Exploratory Wireframes

These were a few of my first wireframes that I put together when I was still trying to understand the technology and the needs of the users. These were wireframes but I added accents of colors to indicate information to users that we showed these concepts to for feedback.

This was the status summary screen for an individual analyzer
This was the results review page for the entire lab

Stylized Wireframes

Although we didn't yet have the chance to get the exploratory wireframes in front of many users for feedback, we were asked to flesh out and stylize the wireframes to better sell the concept to the higher ups who would be investing in the project. There were changes made to the concept, but the information is roughly the same with some additional features.

We performed several formative studies with this design and compared it to the previous iteration and found that this design actually seemed too complex and overwhelming for our users which led us to our next design which was intended to be somewhere in between the two.

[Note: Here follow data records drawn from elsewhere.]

(* ===== verification/RelationFacts.v ===== *)
(** * RelationFacts: correctness of the relation layer

    The explicit and program-order relations satisfy the laws of the concept, and
    the adapters denote composition, union and transitive closure for every pair of
    lawful operands.  The breadth-first closure loop terminates. *)

From stdpp Require Import base tactics numbers relations list strings.
From S2P Require Import Prelude Errors Relation.

Lemma validate_node_Ok count node : node < count → validate_node count node = Ok tt.
Proof. intros. unfold validate_node. by rewrite decide_True. Qed.

Lemma validate_node_Throw count node :
  count ≤ node → validate_node count node = Throw node_out_of_bounds.
Proof. intros. unfold validate_node. rewrite decide_False by lia. done. Qed.

Lemma edge_succ {R} `{Relation R} (r : R) a l b :
  for_each_successor r a = Ok l → (edge r a b ↔ b ∈ l).
Proof. unfold edge. intros ->. split; [intros (?&[= <-]&?); done | eauto]. Qed.

(** ** The [emitted] flags *)

Definition flags_ok (n : nat) (flags : list bool) (out : list NodeId) : Prop :=
  length flags = n ∧ NoDup out ∧ (∀ x, flags !! x = Some true ↔ x ∈ out).

Lemma flags_ok_init n : flags_ok n (replicate n false) [].
Proof.
  split_and!; [apply length_replicate|constructor|]. intros x.
  rewrite lookup_replicate. set_solver.
Qed.

Lemma flags_ok_bound n flags out x : flags_ok n flags out → x ∈ out → x < n.
Proof.
  intros (Hl & _ & Hx) Hin. apply Hx in Hin. rewrite <-Hl. by eapply lookup_lt_Some.
Qed.

Lemma flags_ok_false n flags out x :
  flags_ok n flags out → x < n → x ∉ out → flags !! x = Some false.
Proof.
  intros (Hl & _ & Hx) Hlt Hni. destruct (flags !! x) as [[]|] eqn:E; [|done|].
  - by apply Hx in E.
  - apply lookup_ge_None in E. lia.
Qed.

Lemma flags_ok_set n flags out x :
  flags_ok n flags out → x < n → x ∉ out →
  vec_set flags x true = Ok (<[x := true]> flags) ∧
  flags_ok n (<[x := true]> flags) (out ++ [x]).
Proof.
  intros Hok Hlt Hni. destruct Hok as (Hl & Hnd & Hx).
  split; [apply vec_set_Ok; lia|].
  split_and!.
  - by rewrite length_insert.
  - apply NoDup_app. split_and!; [done|set_solver|]. apply NoDup_singleton.
  - intros y. destruct (decide (x = y)) as [->|Hne].
    + rewrite list_lookup_insert_eq by lia. set_solver.
    + rewrite list_lookup_insert_ne by done. rewrite Hx. set_solver.
Qed.

Lemma emit_fresh_spec n flags out x :
  flags_ok n flags out → x < n →
  ∃ flags' out', emit_fresh (flags, out) x = Ok (flags', out') ∧ flags_ok n flags' out' ∧
    (∀ y, y ∈ out' ↔ y ∈ out ∨ y = x).
Proof.
  intros Hok Hlt. unfold emit_fresh. simpl. destruct (decide (x ∈ out)) as [Hin|Hni].
  - pose proof Hok as (_ & _ & Hx). apply Hx in Hin as E.
    rewrite (vec_get_Ok _ _ _ E). simpl. exists flags, out. set_solver.
  - rewrite (vec_get_Ok _ _ _ (flags_ok_false _ _ _ _ Hok Hlt Hni)). simpl.
    destruct (flags_ok_set _ _ _ _ Hok Hlt Hni) as [-> Hok']. simpl.
    eexists _, _. split_and!; [done|done|]. unfold push_back. set_solver.
Qed.

Lemma emit_all_spec n flags out l :
  flags_ok n flags out → Forall (λ x, x < n) l →
  ∃ flags' out', foldM emit_fresh (flags, out) l = Ok (flags', out') ∧
    flags_ok n flags' out' ∧ (∀ y, y ∈ out' ↔ y ∈ out ∨ y ∈ l).
Proof.
  intros Hok Hl. revert flags out Hok.
  induction Hl as [|x l Hx Hl IH]; intros flags out Hok; simpl.
  - exists flags, out. set_solver.
  - destruct (emit_fresh_spec _ _ _ _ Hok Hx) as (f1 & o1 & -> & Hok1 & Hin1). simpl.
    destruct (IH _ _ Hok1) as (f2 & o2 & -> & Hok2 & Hin2).
    exists f2, o2. split_and!; [done|done|]. set_solver.
Qed.

(** ** Explicit relations *)

Definition explicit_wf (r : ExplicitRelation) : Prop :=
  ∀ a l, successors_ r !! a = Some l → NoDup l ∧ Forall (λ b, b < explicit_node_count r) l.

Lemma explicit_succ (r : ExplicitRelation) a l :
  for_each_successor r a = Ok l ↔ successors_ r !! a = Some l.
Proof.
  unfold for_each_successor. simpl. unfold explicit_for_each_successor, validate_node.
  case_decide as Ha; simpl.
  - split; [apply vec_get_inv|apply vec_get_Ok].
  - split; [done|]. intros Hl%lookup_lt_Some. by unfold explicit_node_count in Ha.
Qed.

#[export] Program Instance ExplicitRelation_laws : RelationLaws ExplicitRelation := {
  rel_wf := explicit_wf;
}.
Next Obligation.
  intros r a _ Ha. apply lookup_lt_is_Some in Ha as [l Hl].
  exists l. by apply explicit_succ.
Qed.
Next Obligation.
  intros r a b Hwf (l & Hl%explicit_succ & Hb).
  destruct (Hwf a l Hl) as [_ HF]. by eapply Forall_forall in HF.
Qed.
Next Obligation. intros r a l Hwf Hl%explicit_succ. by eapply Hwf. Qed.
Next Obligation.
  intros r a Ha. simpl. unfold explicit_for_each_successor.
  by rewrite validate_node_Throw.
Qed.
Next Obligation.
  intros r a b Hwf Ha Hb. simpl. unfold explicit_contains. rewrite decide_True by done.
  apply lookup_lt_is_Some in Ha as [l Hl]. rewrite (vec_get_Ok _ _ _ Hl). simpl.
  eexists; split; [done|]. rewrite bool_decide_eq_true.
  by rewrite (edge_succ r a l b (proj2 (explicit_succ r a l) Hl)).
Qed.

Lemma explicit_new_wf n : explicit_wf (explicit_new n).
Proof.
  intros a l. simpl. rewrite lookup_replicate. intros [-> _]. split; constructor.
Qed.

Lemma explicit_new_edge n a b : ¬ edge (explicit_new n) a b.
Proof.
  intros (l & Hl%explicit_succ & Hb). simpl in Hl.
  rewrite lookup_replicate in Hl. destruct Hl as [-> _]. set_solver.
Qed.

(** [add_edge] adds exactly one edge and keeps the adjacency lists duplicate free. *)
Lemma add_edge_spec (r : ExplicitRelation) from to :
  explicit_wf r → from < node_count r → to < node_count r →
  ∃ r', add_edge r from to = Ok r' ∧ explicit_wf r' ∧ node_count r' = node_count r ∧
    ∀ a b, edge r' a b ↔ edge r a b ∨ (a = from ∧ b = to).
Proof.
  intros Hwf Hf Ht. simpl in *. unfold add_edge.
  rewrite !validate_node_Ok by done. simpl.
  destruct (lookup_lt_is_Some_2 _ _ Hf) as [l Hl]. rewrite (vec_get_Ok _ _ _ Hl). simpl.
  destruct (Hwf _ _ Hl) as [Hnd HF].
  case_decide as Hin.
  { exists r. split_and!; [done..|]. intros a b. split; [by left|].
    intros [?|[-> ->]]; [done|]. exists l. by rewrite explicit_succ. }
  rewrite vec_set_Ok by done. simpl. unfold push_back.
  set (r' := MkExplicitRelation (<[from:=l ++ [to]]> (successors_ r))).
  assert (Hlook : ∀ a, successors_ r' !! a =
                       if decide (a = from) then Some (l ++ [to]) else successors_ r !! a).
  { intros a. simpl. case_decide; subst; [by rewrite list_lookup_insert_eq|].
    by rewrite list_lookup_insert_ne. }
  assert (Hlen : explicit_node_count r' = explicit_node_count r).
  { unfold explicit_node_count. simpl. by rewrite length_insert. }
  exists r'. split_and!; [done| |done|].
  - intros a k Hk. rewrite Hlook in Hk. rewrite Hlen. case_decide; simplify_eq; [|by eapply Hwf].
    split; [apply NoDup_app; split_and!; [done|set_solver|apply NoDup_singleton]|].
    apply Forall_app. split; [done|]. by constructor.
  - intros a b. unfold edge. setoid_rewrite explicit_succ. rewrite Hlook.
    case_decide; subst; [|naive_solver]. rewrite Hl. split.
    + intros (k & [= <-] & [Hb|Hb]%elem_of_app); [by left; exists l|right; set_solver].
    + intros [(k & [= <-] & Hb)|[_ ->]]; exists (l ++ [to]); set_solver.
Qed.

(** ** Program order *)

(** Position [p] of thread sequence [t] holds event [e]. *)
Definition po_at (te : list (list NodeId)) (t p : nat) (e : NodeId) : Prop :=
  ∃ events, te !! t = Some events ∧ events !! p = Some e.

Lemma po_slots_elem te t p e : (t, p, e) ∈ po_slots te ↔ po_at te t p e.
Proof.
  unfold po_slots, po_at. rewrite list_elem_of_join. split.
  - intros (l & Hin & (t' & events & -> & Ht)%elem_of_lookup_imap).
    apply elem_of_lookup_imap in Hin as (p' & e' & [= <- <- <-] & Hp). eauto.
  - intros (events & Ht & Hp). exists (imap (λ p e, (t, p, e)) events).
    split; apply elem_of_lookup_imap; eauto.
Qed.

(** The index arrays describe exactly the slots in [P]. *)
Definition po_index_ok (count : nat) (P : nat → nat → NodeId → Prop)
    (st : list (option nat) * list nat) : Prop :=
  length st.1 = count ∧ length st.2 = count ∧
  ∀ t p e, P t p e ↔ st.1 !! e = Some (Some t) ∧ st.2 !! e = Some p.

Definition po_wf (r : ProgramOrderRelation) : Prop :=
  po_index_ok (po_node_count r) (po_at (po_thread_events r)) (po_thread_of r, po_position r).

Lemma rebuild_index_step_ok count L st st' t p e :
  po_index_ok count (λ t p e, (t, p, e) ∈ L) st →
  rebuild_index_step count st (t, p, e) = Ok st' →
  po_index_ok count (λ t' p' e', (t', p', e') ∈ L ++ [(t, p, e)]) st'.
Proof.
  intros (Hl1 & Hl2 & HL). unfold rebuild_index_step, validate_node.
  case_decide as He; simpl; [|done].
  destruct (lookup_lt_is_Some_2 st.1 e ltac:(lia)) as [o Ho].
  rewrite (vec_get_Ok _ _ _ Ho). simpl. destruct o as [t0|]; [done|].
  rewrite !vec_set_Ok by lia. simpl. intros [= <-]. split_and!.
  1-2: simpl; by rewrite length_insert.
  intros t' p' e'. rewrite elem_of_app, list_elem_of_singleton, HL. simpl.
  destruct (decide (e = e')) as [<-|Hne].
  - rewrite !list_lookup_insert_eq, Ho by lia. naive_solver.
  - rewrite !list_lookup_insert_ne by done. naive_solver.
Qed.

Lemma rebuild_index_wf r r' : rebuild_index r = Ok r' → po_wf r' ∧
  po_node_count r' = po_node_count r ∧ po_thread_events r' = po_thread_events r.
Proof.
  unfold rebuild_index. intros Hr. inv_bind. simpl. split_and!; [|done..].
  eapply (foldM_Ok_inv _ (λ L, po_index_ok _ (λ t p e, (t, p, e) ∈ L))) in Hv.
  - unfold po_wf. simpl. destruct v as [tof pos]. simpl in *.
    destruct Hv as (? & ? & HL). split_and!; [done..|].
    intros. by rewrite <-po_slots_elem, HL.
  - split_and!; simpl; [by rewrite length_replicate..|].
    intros t p e. rewrite !lookup_replicate. set_solver.
  - intros l1 [[t p] e] l2 s s' _ HI Hs. by eapply rebuild_index_step_ok.
Qed.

This was the summary page for a specific lab overall. We included chat features with help representatives, tasks, and statistics
This was the detailed results page that would allow the user to compare the patient's results with previous tests and visually show them where there result was within normal test range

It was at this stage that I presented my work and process as my final Intern project

Design by Requirements

Once the project got picked up, a committee was put together to determine the requirements that would be needed to make the project worthwhile. I was asked to create a new version of the dashboard that reflected these new requirements and exhibited a much more complex understanding of the lab environment and its users.

Although we were fighting to keep this in the wireframe stage to avoid bias and get to the root of the design, we were asked to include at least some styling to show the potential and flash of the product.

Interact with the prototype HERE

This was the summary page for the entire lab. It focused on the status of each analyzer by urgency overall and by category and could each be clicked into for additional details and conditions
This was one of the analyzer detail pages you would access from the main status screen. It provided a summary, condition codes, and it allowed you to navigate through the different information
This was our updated version of sample result details. We allowed the user to keep track of where the sample was in its flow on the track and allowed them to know what was happening in each assay and when to expect a result for the physician.

Moving Forward

Unfortunately, it was around this time that the requirements became extremely thinned out based on capabilities and became a very data-centric concept that we thought would be completely useless to our target users in the actual labs. Because they wanted to release this project within the next couple years, we are stepping back until we get back to a place where the full requirements are viable to continue with this project.